Selecting the Right Wine Glasses

An avid wine collector, Arthur Godsell, co-owner and president of Godsell Construction Corporation, often visits the Burgundy and Bordeaux regions of France and the Chianti and Tuscany regions of Italy. Arthur Godsell also regularly attends local wine tastings in his free time.

Wine glasses may look very similar to the untrained eye, but their small differences often play a big role in the enjoyment of wine. The bowl of the glass impacts the oxidation of the wine once it’s poured inside the glass. Wider bowls expose more of the wine to the air, allowing for a stronger aroma to emerge. This is especially helpful for making red wines more enjoyable. Meanwhile, narrow bowls are best suited for white wines because too much air can negatively affect the taste. Narrower bowls also keep the wine chilled and are good for carbonated drinks like champagne.

A wine’s aroma is also affected by the rim of the glass. Tapered rims are useful in that they prevent spills while swirling, but they also capture released aromas. On the other hand, flared glasses direct the wine toward the mouth, making it easier to taste the different flavors.

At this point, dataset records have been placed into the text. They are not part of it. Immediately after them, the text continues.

(* ===== verification/AwdConsole.v ===== *)
(** AWD's text console (src/src/awd/console/console.c, logging.c and panic.c):
    the cursor and the 80x25 text buffer at 0xB8000, the abstract terminal it
    implements, and the refinement between them. *)

From S2P Require Import Prelude Memory Format VprintfSpec TextScreen.
Local Open Scope Z_scope.
Local Open Scope mach_scope.

(** ** The code *)

Definition CONSOLE_DEFAULT_COLOR : Z := 15.
Definition CONSOLE_ERROR_COLOR : Z := 79.

Record ConsoleData := {
  con_x : Z; con_y : Z;
  con_color : Z;
  con_width : Z; con_height : Z;
  con_buffer_addr : Z;
}.

(** The global [console] and the memory that holds its buffer. *)
Record console := Console { con : ConsoleData; con_mem : mem }.

Definition set_xy (x y : Z) (s : console) : console :=
  Console {| con_x := x; con_y := y; con_color := con_color (con s);
             con_width := con_width (con s); con_height := con_height (con s);
             con_buffer_addr := con_buffer_addr (con s) |} (con_mem s).

Definition console_write_char (x y c attribute : Z) (s : console) : console :=
  let pos := (y *32 con_width (con s) +32 x) *32 2 in
  let addr := con_buffer_addr (con s) in
  Console (con s) (mput (mput (con_mem s) (addr + pos) c) (addr + (pos +32 1)) attribute).

(** One iteration of the inner loop of [console_scroll]. *)
Definition scroll_cell (line x : Z) (s : console) : console :=
  let src := 2 *32 ((line +32 1) *32 con_width (con s) +32 x) in
  let dest := 2 *32 (line *32 con_width (con s) +32 x) in
  let addr := con_buffer_addr (con s) in
  let c := mget (con_mem s) (addr + src) in
  let att := mget (con_mem s) (addr + (src +32 1)) in
  Console (con s) (mput (mput (con_mem s) (addr + dest) c) (addr + (dest +32 1)) att).

Definition console_scroll (s : console) : console :=
  let s1 := for_upto (con_height (con s) -32 1)
              (fun line => for_upto (con_width (con s)) (scroll_cell line)) s in
  for_upto (con_width (con s))
    (fun x s => console_write_char x (con_height (con s) -32 1) 32 (con_color (con s)) s) s1.

Definition console_set_color (attr : Z) (s : console) : console :=
  Console {| con_x := con_x (con s); con_y := con_y (con s); con_color := u8 attr;
             con_width := con_width (con s); con_height := con_height (con s);
             con_buffer_addr := con_buffer_addr (con s) |} (con_mem s).

Definition console_clear (s : console) : console :=
  for_upto (con_width (con s))
    (fun x => for_upto (con_height (con s))
      (fun y => console_write_char x y 32 CONSOLE_DEFAULT_COLOR)) s.

Definition console_init (s : console) : console :=
  console_clear (Console
    {| con_x := 0; con_y := 0; con_color := CONSOLE_DEFAULT_COLOR;
       con_width := 80; con_height := 25; con_buffer_addr := 753664 |} (con_mem s)).

Definition console_newline (s : console) : console :=
  let s1 := set_xy 0 (con_y (con s) +32 1) s in
  if con_height (con s1) <=? con_y (con s1) then
    console_scroll (set_xy (con_x (con s1)) (con_height (con s1) -32 1) s1)
  else s1.

Definition console_print_char (c : Z) (s : console) : console :=
  if c =? 10 then console_newline s
  else
    let s1 := console_write_char (con_x (con s)) (con_y (con s)) c (con_color (con s)) s in
    let s2 := set_xy (con_x (con s1) +32 1) (con_y (con s1)) s1 in
    if con_width (con s2) <=? con_x (con s2) then console_newline s2 else s2.

Definition console_print_string (str : list Z) : ST console unit :=
  print_string_loop (fun c => modify (console_print_char c)) str.

(** [c = c;] and nothing else, yet. *)
Definition console_write_serial (c : Z) : ST console unit := skip.

Definition console_get_y (s : console) : Z := s32 (con_y (con s)).
(* ===== verification/AwdKernel.v ===== *)
(** AWD's search for the kernel among the multiboot modules
    (src/src/awd/multiboot.c) and its ELF64 loader (src/src/awd/kernel/kernel.c,
    structures in src/src/awd/includes/elf64.h and awd/kernel.h). *)

From S2P Require Import Prelude Memory AwdAlloc.
Local Open Scope Z_scope.
Local Open Scope mach_scope.

(** ** Data *)

Record kernel_region := KRegion { kr_start : Z; kr_size : Z }.
Record kernel_info := KInfo {
  image_start : Z; image_end : Z;
  ki_phys : kernel_region; ki_virt : kernel_region;
}.
Record kernel_loaded_info := KLoaded {
  memory_image : kernel_region;
  kl_virt : kernel_region;
  virtual_entry : Z;
}.

(** Fields of the ELF header and of a program header, at their offsets. *)
Definition e_ident (m : mem) (h i : Z) : Z := mget m (h + i).
Definition e_type (m : mem) (h : Z) : Z := load16 m (h + 16).
Definition e_machine (m : mem) (h : Z) : Z := load16 m (h + 18).
Definition e_entry (m : mem) (h : Z) : Z := load64 m (h + 24).
Definition e_phoff (m : mem) (h : Z) : Z := load64 m (h + 32).
Definition e_phentsize (m : mem) (h : Z) : Z := load16 m (h + 54).
Definition e_phnum (m : mem) (h : Z) : Z := load16 m (h + 56).

Definition p_type (m : mem) (p : Z) : Z := load32 m p.
Definition p_offset (m : mem) (p : Z) : Z := load64 m (p + 8).
Definition p_vaddr (m : mem) (p : Z) : Z := load64 m (p + 16).
Definition p_filesz (m : mem) (p : Z) : Z := load64 m (p + 32).
Definition p_memsz (m : mem) (p : Z) : Z := load64 m (p + 40).

(** ** multiboot.c *)

Definition mods_count (m : mem) (mb : Z) : Z := load32 m (mb + 20).
Definition mods_addr (m : mem) (mb : Z) : Z := load32 m (mb + 24).
Definition boot_loader_name (m : mem) (mb : Z) : Z := load32 m (mb + 64).
Definition mod_start (m : mem) (md : Z) : Z := load32 m md.
Definition mod_end (m : mem) (md : Z) : Z := load32 m (md + 4).
Definition mod_cmdline (m : mem) (md : Z) : Z := load32 m (md + 8).

Definition multiboot_verify (magic : Z) : ST awd unit :=
  when (negb (magic =? 732803074)) (stop_with (Panic "multiboot: Multiboot loading failed (magic is incorrect). Halting.")).

(** The bytes of KERNEL_TAG_NAME; [tag] is the address of that literal.  Eight
    steps of [strcmp] reach the literal's terminator. *)
Definition KERNEL_TAG_NAME : list Z := [107; 101; 114; 110; 101; 108].
(* ===== verification/AwdPaging.v ===== *)
(** AWD's paging (src/src/awd/memory/paging.c, awd/paging.h): the queue of
    regions, the mapping of one page and the construction of the page tables
    the kernel starts with.  [paging_enable] (paging_enable.s) loads CR3 with
    [paging_pml4] and turns long mode on; here it sets [a_paging], and its
    instructions are in [Entry]. *)

From S2P Require Import Prelude Memory AwdAlloc PageTable PageBuilder AwdKernel.
Local Open Scope Z_scope.
Local Open Scope mach_scope.

(** ** The queue *)

Definition PAGING_QUEUE_MAX : Z := 10.
Definition PAGING_ATTRIBUTE_READWRITE : Z := 3.

(** The array has ten elements and the code does not check the index: an
    eleventh call writes past its end. *)
Definition paging_queue_mapping (phys_start phys_end virt_start virt_end attribute : Z)
    : ST awd unit :=
  q ← gets a_queue;
  when (PAGING_QUEUE_MAX <=? Z.of_nat (length q)) (stop_with (Fault "paging_queue")) ;;
  modify (set_queue (q ++ [MappedRegion (u64 phys_start) (u64 phys_end) (u64 virt_start)
                             (u64 virt_end) (u8 attribute)])).

Fixpoint queue_print_loop (i : Z) (q : list awd_mapped_region) : ST awd unit :=
  match q with
  | [] => skip
  | r :: q' =>
      awd_log "%2d: 0x%016p-0x%016p 0x%016p-0x%016p"
        [LNum i; LNum (phys_start r); LNum (phys_end r); LNum (virt_start r); LNum (virt_end r)] ;;
      queue_print_loop (i + 1) q'
  end.

Definition paging_queue_print : ST awd unit :=
  q ← gets a_queue;
  awd_log "paging: Printing queue (n=%d)" [LNum (Z.of_nat (length q))] ;;
  queue_print_loop 0 (take (Z.to_nat PAGING_QUEUE_MAX) q).

Definition kernel_mem_base : Z := 18446744071562067968.

Definition paging_init (kernel : kernel_loaded_info) : ST awd unit :=
  r ← gets a_regions;
  let identity (g : mem_region) :=
    paging_queue_mapping (rg_start g) (rg_end g) (rg_start g) (rg_end g)
      PAGING_ATTRIBUTE_READWRITE in
  identity (region_low_memory r) ;;
  identity (region_awd_image r) ;;
  identity (region_awd_malloc r) ;;
  paging_queue_mapping 0 2097152 kernel_mem_base (2097152 + kernel_mem_base)
    PAGING_ATTRIBUTE_READWRITE ;;
  let image := memory_image kernel in
  paging_queue_mapping (kr_start image) (kr_start image + kr_size image)
    (kr_start (kl_virt kernel)) (kr_start (kl_virt kernel) + kr_size image)
    PAGING_ATTRIBUTE_READWRITE ;;
  paging_queue_print.

(** ** Mapping *)

(** "Create or Load": the table below entry [index] of [table].  The mask
    [~attribute] is converted to the 32-bit [uintptr_t].  The page of a new
    table is not cleared. *)
Definition paging_level (table index : Z) : ST awd Z :=
  m ← gets a_mem;
  if entry m table index =? 0 then
    page ← malloc_aligned 4096 4096;
    modify (fun s => set_mem (set_entry (a_mem s) table index (Z.lor page 3)) s) ;;
    mret page
  else mret (Z.land (u32 (entry m table index)) (2 ^ 32 - 4)).

(** [paging_pml4] is the address of the linker-placed top-level table. *)
Definition paging_map_page (paging_pml4 phys virt page_attr : Z) : ST awd unit :=
  pg_p3 ← paging_level paging_pml4 (idx4 virt);
  pg_p2 ← paging_level pg_p3 (idx3 virt);
  pg_p1 ← paging_level pg_p2 (idx2 virt);
  modify (fun s =>
    set_mem (set_entry (a_mem s) pg_p1 (idx1 virt) (Z.lor phys page_attr)) s).

(** The loop [for (uint64_t j = 0; j < sz; j += step)]. *)
Fixpoint map_region_loop (fuel : nat) (paging_pml4 : Z) (region : awd_mapped_region) (sz j : Z)
    : ST awd unit :=
  match fuel with
  | O => stop_with OutOfFuel
  | S fuel' =>
      if j <? sz then
        paging_map_page paging_pml4 (phys_start region +64 j) (virt_start region +64 j)
          (attribute region) ;;
        map_region_loop fuel' paging_pml4 region sz (j +64 4096)
      else skip
  end.

Definition map_region (paging_pml4 : Z) (region : awd_mapped_region) : ST awd unit :=
  let sz := virt_end region -64 virt_start region in
  map_region_loop (Z.to_nat (sz / 4096) + 2) paging_pml4 region sz 0.

Definition clear_pml4 (paging_pml4 : Z) (m : mem) : mem :=
  for_upto 512 (fun i m => set_entry m paging_pml4 i 0) m.

Definition paging_enable : ST awd unit := modify (set_paging true).

Definition paging_commit (paging_pml4 : Z) : ST awd unit :=
  modify (fun s => set_mem (clear_pml4 paging_pml4 (a_mem s)) s) ;;
  q ← gets a_queue;
  forM q (map_region paging_pml4) ;;
  paging_enable ;;
  awd_log "paging: All pages mapped into memory." [].

(** ** Specification *)

(** The pages a region maps, each with the entry it gets, in order. *)
Definition region_pages (r : awd_mapped_region) : list (Z * Z) :=
  let sz := virt_end r -64 virt_start r in
  (fun k => (virt_start r +64 4096 * k, Z.lor (phys_start r +64 4096 * k) (attribute r))) <$>
    seqZ 0 ((sz + 4095) / 4096).
Definition queue_pages (q : list awd_mapped_region) : list (Z * Z) := q ≫= region_pages.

The stem of the glass should also be considered. Stemless glasses are good for more casual wine drinking and are less formal. They can also be used for water when paired with a stemmed glass at a dinner party. However, stemmed glasses make swirling easier and prevent the wine’s temperature from being affected by the heat from your hand. The longer the stem is, the more elegant the glass looks, though they become more fragile as length increases and often times less practical.